Прошлое столетие произвело удивительный кряж людей на Западе, особенно во Франции, со всеми слабостями регентства, со всеми силами Спарты и Рима. Эти Фоблазы и Регулы вместе отворили настежь двери революции и первые ринулись в нее, поспешно толкая друг друга, чтоб выйти в "окно" гильотины. Наш век не производит более этих цельных, сильных натур; прошлое столетие, напротив, вызвало их везде, даже там, где они не были нужны, где они не могли иначе развиться, как в уродство. В России люди, подвергнувшиеся влиянию этого мощного западного веяния, не вышли историческими людьми, а людьми оригинальными. Иностранцы дома, иностранцы в чужих краях, праздные зрители, испорченные для России западными предрассудками, для Запада — русскими привычками, они представляли какую-то умную ненужность и терялись в искусственной жизни, в чувственных наслаждениях и в нестерпимом эгоизме.
К этому кругу принадлежал в Москве на первом плане блестящий умом и богатством русский вельможа, европейский grand seigneur[71] и татарский князь Н. Б. Юсупов. Около него была целая плеяда седых волокит и esprits forts[72], всех этих Масальских, Санти и tutti quanti[73]. Все они были люди довольно развитые и образованные-оставленные без дела, они бросились на наслаждения, холили себя, любили себя, отпускали себе добродушно все прегрешения, возвышали до платонической страсти свою гастрономию и сводили любовь к женщинам на какое-то обжорливое лакомство.

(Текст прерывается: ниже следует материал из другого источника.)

(** The run gets through lines 25-54 whenever every size parses without
    raising, a PO number and a ship date are present, some line is
    complete, and no key of a complete line is 'Grand Total'. *)
Lemma build_pivot_returns up df po sd :
  mapM enrich up = Ok df ->
  first_valid (PO_Number <$> df) = Ok po ->
  first_valid (Ship_Dates <$> df) = Ok sd ->
  pivot_index (observed df) ≠ [] ->
  conflicting "Grand Total" (pivot_index (observed df)) = false ->
  ∃ f, build_pivot up = Ok (f, po, sd).
Proof.
  intros Hdf Hpo Hsd Hne Hcf. unfold build_pivot.
  rewrite Hdf. cbn [mbind result_bind]. rewrite Hpo. cbn [mbind result_bind].
  rewrite Hsd. cbn [mbind result_bind]. rewrite written_pivot_eq.
  destruct (pivot_index _) as [|k0 index]; [done|]. cbn zeta. rewrite Hcf. eauto.
Qed.

Lemma build_pivot_ok up f po sd :
  build_pivot up = Ok (f, po, sd) ->
  ∃ df, mapM enrich up = Ok df
        ∧ first_valid (PO_Number <$> df) = Ok po
        ∧ first_valid (Ship_Dates <$> df) = Ok sd
        ∧ written_pivot df = Ok f.
Proof.
  unfold build_pivot. destruct (mapM enrich up) as [df|e]; [|done]. cbn.
  destruct (first_valid (PO_Number <$> df)) as [po'|e] eqn:Hpo; [|done]. cbn.
  destruct (first_valid (Ship_Dates <$> df)) as [sd'|e] eqn:Hsd; [|done]. cbn.
  destruct (written_pivot df) as [f'|e] eqn:Hf; [|done]. cbn.
  intros [= <- <- <-]. by exists df.
Qed.

(** *** The observations, line by line

    [z] is the sign of the zero that labels the zero sizes. *)

Lemma observe_datum_of z l :
  observe z (datum_of l)
  = match Color l, Size l with
    | Some a, Some x =>
        if is_nan x then None
        else Some ((a, KPR_Style l, Marks_Style l), group_key z x, Qty_per_Store l)
    | _, _ => None
    end.
Proof. unfold observe, datum_of. cbn. by destruct (Color l), (Size l). Qed.

Lemma group_key_nan z x : is_nan (group_key z x) = is_nan x.
Proof. by destruct x. Qed.

Lemma observations_cons z l df :
  observations z (datum_of <$> l :: df)
  = match observe z (datum_of l) with
    | Some o => o :: observations z (datum_of <$> df)
    | None => observations z (datum_of <$> df)
    end.
Proof. reflexivity. Qed.

Lemma observed_not_nan z df o :
  o ∈ observations z (datum_of <$> df) -> is_nan o.1.2 = false.
Proof.
  unfold observations. rewrite list_elem_of_omap. intros (d & Hd & Ho).
  apply list_elem_of_fmap in Hd as (l & -> & _).
  rewrite observe_datum_of in Ho.
  destruct (Color l), (Size l) as [x|]; try done.
  destruct (is_nan x) eqn:Hx; [done|]. injection Ho as <-. cbn.
  by rewrite group_key_nan.
Qed.

Lemma group_key_idemp z x : group_key z (group_key z x) = group_key z x.
Proof. by destruct x. Qed.

Lemma observed_key z df o :
  o ∈ observations z (datum_of <$> df) -> group_key z o.1.2 = o.1.2.
Proof.
  unfold observations. rewrite list_elem_of_omap. intros (d & Hd & Ho).
  apply list_elem_of_fmap in Hd as (l & -> & _).
  rewrite observe_datum_of in Ho.
  destruct (Color l), (Size l) as [x|]; try done.
  destruct (is_nan x); [done|]. injection Ho as <-. apply group_key_idemp.
Qed.

(** A size column of the written pivot is the group key of a size that
    is not NaN. *)
Lemma written_column_is_key df c :
  c ∈ written_columns df -> is_nan c = false ∧ group_key (sign_of df) c = c.
Proof.
  rewrite elem_of_written_columns. intros (o & -> & Ho)%list_elem_of_fmap.
  apply list_elem_of_fmap in Ho as (o' & -> & Ho).
  split; [by apply (observed_not_nan (sign_of df) df)
         |by apply (observed_key (sign_of df) df)].
Qed.

Lemma observed_in_written_columns df o :
  o ∈ observed df -> o.1.2 ∈ written_columns df.
Proof.
  intros Ho. apply elem_of_written_columns.
  by apply list_elem_of_fmap_2, list_elem_of_fmap_2.
Qed.

Lemma observed_value z l o :
  observe z (datum_of l) = Some o -> o.2 = Qty_per_Store l.
Proof.
  rewrite observe_datum_of. destruct (Color l), (Size l) as [x|]; try done.
  destruct (is_nan x); [done|]. by intros [= <-].
Qed.

(** The values of the observations that satisfy [Q] are the quantities
    of the lines that satisfy [P], in the order of the table, when [P]
    says that the line is observed and its observation satisfies [Q]. *)
Lemma observed_values z (P : line -> Prop) `{!∀ l, Decision (P l)}
    (Q : row_key * float * Qc -> Prop) `{!∀ o, Decision (Q o)} df :
  (∀ l, P l ↔ ∃ o, observe z (datum_of l) = Some o ∧ Q o) ->
  (filter Q (observations z (datum_of <$> df))).*2
  = Qty_per_Store <$> filter P df.
Proof.
  intros HPQ. induction df as [|l df IH]; [done|].
  rewrite observations_cons, (filter_cons P).
  destruct (observe z (datum_of l)) as [o|] eqn:Ho.
  - rewrite filter_cons. destruct (decide (Q o)) as [Hq|Hq].
    + rewrite decide_True by (apply HPQ; eauto).
      by rewrite !fmap_cons, IH, (observed_value z l o).
    + rewrite decide_False; [done|].
      intros (o' & Ho' & Hq')%HPQ. congruence.
  - rewrite decide_False; [done|]. intros (o' & Ho' & _)%HPQ. congruence.
Qed.

(** Equality of floats is equality of their group keys. *)
Lemma float_eqb_group_key z x y :
  float_eqb x y = true
  ↔ is_nan x = false ∧ is_nan y = false ∧ group_key z x = group_key z y.
Proof.
  assert (∀ P : Prop, (P -> False) -> false = true ↔ false = false ∧ false = false ∧ P)
    as Hno by (intros P HP; split; [done|by intros (_ & _ & ?%HP)]).
  unfold float_eqb, SFeqb.
  destruct x as [sx|sx| |sx mx ex], y as [sy|sy| |sy my ey]; cbn;
    try (split; [done|by intros (? & ? & ?)]);
    try (by destruct sx; cbn; apply Hno);
    try (by destruct sy; cbn; apply Hno).
  - destruct sx, sy; cbn; by (apply Hno || split).
  - change (PosDef.Pos.compare_cont Eq mx my) with (Pos.compare mx my).
    destruct sx, sy; cbn; try (by apply Hno);
      destruct (Z.compare_spec ex ey) as [->|Hlt|Hlt]; cbn;
      try (apply Hno; intros [= _ ->]; lia);
      destruct (Pos.compare_spec mx my) as [->|Hm|Hm]; cbn;
      try (apply Hno; intros [= ->]; lia); done.
Qed.

Lemma has_size_key z c l :
  is_nan c = false -> group_key z c = c ->
  has_size c l ↔ ∃ x, Size l = Some x ∧ is_nan x = false ∧ group_key z x = c.
Proof.
  intros Hc Hkey. unfold has_size. destruct (Size l) as [x|].
  - rewrite (float_eqb_group_key z), Hkey. split.
    + intros (? & _ & ?). eauto.
    + by intros (? & [= <-] & ? & ?).
  - split; [done|by intros (? & [=] & _)].
Qed.
(** X15. A null status breaks the statistics.  If an account has a null
    [opportunity_status] or a demand a null [status], its group arrives
    under the key [None], the response model refuses the mapping and the
    call raises ValueError; the store is not touched. *)
Theorem dashboard_stats_null_status (w : World) :
  (exists a, In a (accounts (db w)) /\
             AccountModel.opportunity_status a = None) \/
  (exists d, In d (demands (db w)) /\ DemandModel.status d = None) ->
  get_dashboard_stats w = (Raise ValueError, w).
Proof.
  assert (forall column, In None column ->
            str_keys (collect (group_by_count column)) = None) as Null.
  { intros column H. unfold collect, group_by_count.
    assert (map fst (map (fun k => (k, List.length (filter (status_eqb k)
                                                           column)))
                         (distinct column)) = distinct column) as Keys.
    { rewrite map_map. cbn. apply map_id. }
    rewrite collect_distinct; cbn [app];
      [|rewrite Keys; apply distinct_NoDup].
    apply str_keys_null. rewrite Keys. now apply distinct_In. }
  intros H. unfold get_dashboard_stats, bind, get_store. cbn [db].
  destruct H as [(a & Hin & E)|(d & Hin & E)].
  - rewrite (Null (map AccountModel.opportunity_status (accounts (db w))));
      [reflexivity|].
    rewrite <- E. now apply in_map.
  - rewrite (Null (map DemandModel.status (demands (db w))));
      [destruct (str_keys _); reflexivity|].
    rewrite <- E. now apply in_map.
Qed.

Lemma dashboard_stats_null_status_witness :
  (exists a, In a (accounts (db world_null_status)) /\
             AccountModel.opportunity_status a = None) /\
  get_dashboard_stats world_null_status = (Raise ValueError, world_null_status).
Proof.
  assert (exists a, In a (accounts (db world_null_status)) /\
                    AccountModel.opportunity_status a = None) as H.
  { eexists. split; [left; reflexivity|reflexivity]. }
  split; [exact H|].
  apply dashboard_stats_null_status. left. exact H.
Defined.

(** ** More on search *)

Lemma lower_percent (c : ascii) :
  Ascii.eqb (lower c) percent = Ascii.eqb c percent.
Proof. destruct c as [[] [] [] [] [] [] [] []]; reflexivity. Qed.

Lemma lower_underscore (c : ascii) :
  Ascii.eqb (lower c) underscore = Ascii.eqb c underscore.
Proof. destruct c as [[] [] [] [] [] [] [] []]; reflexivity. Qed.

Lemma lower_lower (c : ascii) : lower (lower c) = lower c.
Proof. destruct c as [[] [] [] [] [] [] [] []]; reflexivity. Qed.

Lemma lower_nul (c : ascii) : Ascii.eqb (lower c) nul = Ascii.eqb c nul.
Proof. destruct c as [[] [] [] [] [] [] [] []]; reflexivity. Qed.

Lemma lower_lead (c : ascii) : is_lead (lower c) = is_lead c.
Proof. destruct c as [[] [] [] [] [] [] [] []]; reflexivity. Qed.

Lemma lower_continuation (c : ascii) :
  is_continuation (lower c) = is_continuation c.
Proof. destruct c as [[] [] [] [] [] [] [] []]; reflexivity. Qed.

(** Folding the case of a text is folding that of its bytes. *)
Lemma lower_string_bytes (s : string) :
  lower_string s = string_of_list_ascii (map lower (list_ascii_of_string s)).
Proof. induction s as [|b s IH]; cbn; [reflexivity|now rewrite IH]. Qed.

Старый скептик и эпикуреец Юсупов, приятель Вольтера я Бомарше, Дидро и Каста, был одарен действительно артистическим вкусом. Чтоб в этом убедиться, достаточно раз побывать в Архангельском, поглядеть на его галереи, если их еще не продал вразбивку его наследник. Он пышно потухал восьмидесяти лет, окруженный мраморной, рисованной и живой красотой. В его загородном доме беседовал с ним Пушкин, посвятивший ему чудное послание, и рисовал Гонзага, которому Юсупов посвятил свой театр.
Мой отец по воспитанию, по гвардейской службе, по жизни и связям принадлежал к этому же кругу; но ему ни его нрав, ни его здоровье не позволяли вести до семидесяти лет ветреную жизнь, и он перешел в противуположную крайность. Он хотел себе устроить жизнь одинокую, в ней его ждала смертельная скука, тем более что он только для себя хотел ее устроить. Твердая воля превращалась в упрямые капризы, незанятые силы портили нрав, делая его тяжелым.